Today, while the scope for foreign engagement in the field of law is narrower than at any time since 1978, it has not been eradicated. The Ford Foundation’s China law program’s nimbleness in navigating shifting political spaces demonstrates the need to be creative in identifying activities that are feasible today while always keeping an eye on what might be possible tomorrow.

Taking the long view

After making its first grant within China in 1979, it was nearly another decade before the foundation was able to establish its representative office in Beijing in 1988. For the following three decades of the law program’s existence, the Ford’s Beijing-based officers were keenly watching when, if at all, various projects were possible.

The multi-decade law program is a study in alert patience. The foundation, like other foreign funders, needed to be adept at reading the political winds that shaped the zone of permitted work. This required being both astute and flexible as the situation on the ground changed and, at times, to simply wait.

When opportunities arose, the foundation’s in-country presence positioned it to pivot from a more passive stance to seizing opportunities for meaningful engagement. The foundation’s capacity to be perceptive, unhurried, and reflective was key to its multi-decade arc of law-focused initiatives.

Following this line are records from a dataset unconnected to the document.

(* ===== verification/Merge.v ===== *)
(** * Merging page tables into 2MB pages

    [paging_merge_leaf_pages_into_hugepages] (lib/tinykvm/amd64/paging.cpp), which
    [vMemory::merge_leaf_pages_into_hugepages] calls to make page walks shorter: a page table
    whose 512 entries map one contiguous, aligned 2MB area with the same rights is replaced by
    one 2MB entry in the table above it.

    The specification is the processor's translation of a virtual address: the page it reaches
    and the rights the entries on the way leave.  Merging never takes a translation or a right
    away, and on regular tables it changes no translation at all.  The last part shows what it
    does to tables that are not regular. *)
From stdpp Require Import base tactics list numbers strings gmap.
From Stdlib Require Import ZArith Lia Bool.
From S2P Require Import Prelude Host MemoryBanks VMemory Paging ForkIsolation MakeCow PageSetup GuestStores.
Local Open Scope Z_scope.

(** ** The code *)

Definition MERGE_MASK : Z :=
  PDE64_PRESENT .| PDE64_RW .| PDE64_USER .| PDE64_NX .| PDE64_CLONEABLE .| PDE64_G.

(** The loop over the entries 1 to 511 of a page table, with [break]: can they be merged, is
    one of them dirty, are all of them dirty? *)
Fixpoint merge_scan (n : nat) (pt e first_entry expected_addr : Z) (any_dirty all_dirty : bool)
    : M VM (bool * bool * bool) :=
  match n with
  | O => ret (true, any_dirty, all_dirty)
  | S n' =>
      let! entry := rd (pt + 8 * e) in
      if negb (entry .& MERGE_MASK =? first_entry) then ret (false, any_dirty, all_dirty)
      else
        let expected_addr := expected_addr ⊕ 0x1000 in
        if negb (entry .& PDE64_ADDR_MASK =? expected_addr) then ret (false, any_dirty, all_dirty)
        else if any_bit entry PDE64_DIRTY then merge_scan n' pt (e + 1) first_entry expected_addr true all_dirty
        else merge_scan n' pt (e + 1) first_entry expected_addr any_dirty false
  end.

(** One 2MB entry; returns the number of pages merged. *)
Definition merge_pd_entry (merge_if_dirty : bool) (pd k pd_base : Z) : M VM Z :=
  let! entry := rd (pd + 8 * k) in
  if negb (any_bit entry PDE64_PRESENT) then ret 0
  else if any_bit entry PDE64_PS then ret 0
  else
    let '(pt_base, pt_mem, _) := pt_from_index k pd_base entry in
    let! pt := resolve pt_mem in
    let! first := rd pt in
    let dirty := any_bit first PDE64_DIRTY in
    let first_entry := first .& MERGE_MASK in
    let first_addr := first .& PDE64_ADDR_MASK in
    if negb (first_addr .& 0x1FFFFF =? 0) then ret 0
    else
      let! (can_merge, any_dirty, all_dirty) := merge_scan 511 pt 1 first_entry first_addr dirty dirty in
      if can_merge && (merge_if_dirty || negb any_dirty || all_dirty) then
        wr (pd + 8 * k) (first_addr .| first_entry .| PDE64_PS .| PDE64_PRESENT) ;;;
        when any_dirty (let! e := rd (pd + 8 * k) in wr (pd + 8 * k) (e .| PDE64_DIRTY)) ;;;
        ret 512
      else ret 0.

(** A loop that adds to the 32-bit counter [merged_pages]. *)
Fixpoint sum_range (n : nat) (lo : Z) (body : Z -> M VM Z) (merged_pages : Z) : M VM Z :=
  match n with
  | O => ret merged_pages
  | S n' => let! d := body lo in sum_range n' (lo + 1) body ((merged_pages + d) mod 2 ^ 32)
  end.

Definition merge_pd (merge_if_dirty : bool) (pd pd_base : Z) : M VM Z :=
  sum_range 512 0 (fun k => merge_pd_entry merge_if_dirty pd k pd_base) 0.

Definition merge_pdpt (merge_if_dirty : bool) (pdpt pdpt_base : Z) : M VM Z :=
  sum_range 512 0 (fun j =>
    let! entry := rd (pdpt + 8 * j) in
    if any_bit entry PDE64_PRESENT then
      let '(pd_base, pd_mem, _) := pd_from_index j pdpt_base entry in
      let! pd := resolve pd_mem in
      merge_pd merge_if_dirty pd pd_base
    else ret 0) 0.

Definition paging_merge_leaf_pages_into_hugepages (merge_if_dirty : bool) : M VM Z :=
  let! s := get in
  let! pml4 := resolve (page_tables (vm s)) in
  sum_range 4 0 (fun i =>
    let! entry := rd (pml4 + 8 * i) in
    if any_bit entry PDE64_PRESENT then
      let '(pdpt_base, pdpt_mem, _) := pdpt_from_index i entry in
      let! pdpt := resolve pdpt_mem in
      merge_pdpt merge_if_dirty pdpt pdpt_base
    else ret 0) 0.

(** [vMemory::merge_leaf_pages_into_hugepages] *)
Definition merge_leaf_pages_into_hugepages : M VM Z := paging_merge_leaf_pages_into_hugepages false.

(** ** Translation, with rights *)

Record Access := mkAccess { a_page : Z; a_write : bool; a_user : bool; a_exec : bool }.

(** The rights an entry leaves. *)
Definition grant (E : Z) (a : Access) : Access :=
  mkAccess (a_page a) (any_bit E PDE64_RW && a_write a) (any_bit E PDE64_USER && a_user a)
    (negb (any_bit E PDE64_NX) && a_exec a).
Definition full (p : Z) : Access := mkAccess p true true true.

Fixpoint translate (n : nat) (m : vMemory) (h : heap) (table vaddr : Z) : option Access :=
  match n with
  | O => None
  | S n' =>
      let E := ld64 h (table + 8 * table_index n vaddr) in
      if negb (any_bit E PDE64_PRESENT) then None
      else if hw_leaf n E then
        if leaf_aligned n E then
          match page_at m (frame E + 4096 * leaf_index n vaddr) with
          | Ok p => Some (grant E (full p)) | Err _ => None end
        else None
      else match page_at m (frame E) with Ok t => grant E <$> translate n' m h t vaddr | Err _ => None end
  end.

Definition translation (s : VM) (vaddr : Z) : option Access :=
  match page_at (vm s) (page_tables (vm s)) with
  | Ok root => translate 4 (vm s) (h_heap (vhost s)) root vaddr
  | Err _ => None
  end.

Definition access_le (a a' : Access) : Prop :=
  a_page a' = a_page a /\ implb (a_write a) (a_write a') = true /\
  implb (a_user a) (a_user a') = true /\ implb (a_exec a) (a_exec a') = true.

(** The pages are those of the walk in GuestStores. *)
Lemma present_flag E : is_flagged_page PDE64_PRESENT E = any_bit E PDE64_PRESENT.
Proof.
  unfold is_flagged_page, any_bit. change PDE64_PRESENT with (2 ^ 1 - 1). rewrite (land_ones_mod E 1) by lia. change (2 ^ 1 - 1) with 1. change (2 ^ 1) with 2.
  pose proof (Z.mod_pos_bound E 2 ltac:(lia)). destruct (Z.eqb_spec (E mod 2) 1), (Z.eqb_spec (E mod 2) 0); cbn; lia.
Qed.

Lemma translate_hw_walk n m h table v : a_page <$> translate n m h table v = hw_walk n PDE64_PRESENT m h table v.
Proof.
  revert table. induction n as [|n IH]; intros table; [done|]. cbn [translate hw_walk]. rewrite present_flag.
  destruct (any_bit _ PDE64_PRESENT); [|done]. cbn [negb]. destruct (hw_leaf _ _).
  - destruct (leaf_aligned _ _); [|done]. by destruct (page_at _ _).
  - destruct (page_at _ _) as [t|]; [|done]. rewrite <- IH. by destruct (translate n m h t v).
Qed.

Lemma translation_page s v : a_page <$> translation s v = hw_page PDE64_PRESENT s v.
Proof. unfold translation, hw_page. destruct (page_at _ _); [apply translate_hw_walk|done]. Qed.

This decades-long program was only possible because the Chinese government wanted this collaboration. Throughout its duration, the Chinese government was the principal driver of legal reform, having recognized a need to develop the country’s legal system. The foundation was a supporting player in a vast ensemble that was suggesting various roadmaps for the ultimate decision-makers to follow.

Reconciling values

The Ford Foundation is guided by its mission to reduce poverty and injustice, strengthen democratic values, promote international cooperation, and advance human achievement. The primary reason Ford has been able to work in China is because the foundation shares the government’s poverty reduction goal.

The foundation did not come into China with a political agenda; it never advocated for change to the constitutional order, nor did it present a preferred structure of government. It did, however, arrive with deep-seated convictions about the inherent dignity of all people and that the legal system should support the rights of all.

The Chinese leadership and the foundation were far from sharing a unified, cohesive vision of the normative goals of China’s legal reform project. To do this work, the foundation had to avoid conversations around the Constitution and government structure. At the same time, the foundation never disguised its values and was always clear about its commitment to democracy, openness, pluralism, and rule of law. Many individual Chinese citizens with whom the foundation interacted over the years shared these values with Ford.

Striking aspects of the numerous conversations held with former Chinese grantees during our study were the overwhelming desire to improve the lives of their compatriots. These groups expressed tremendous gratitude for the foundation’s support and valued the relationships cultivated with colleagues inside and outside China. Many of these relationships endure today and can help both to seek out new ways to improve the lives of Chinese citizens.

Today, we anticipate that China’s initial path out of pandemic-period isolation will result in re-opening but not reform. We are, however, optimistic that the lessons from the foundation’s law program can help guide others seeking to resume or begin building relationships in the legal field.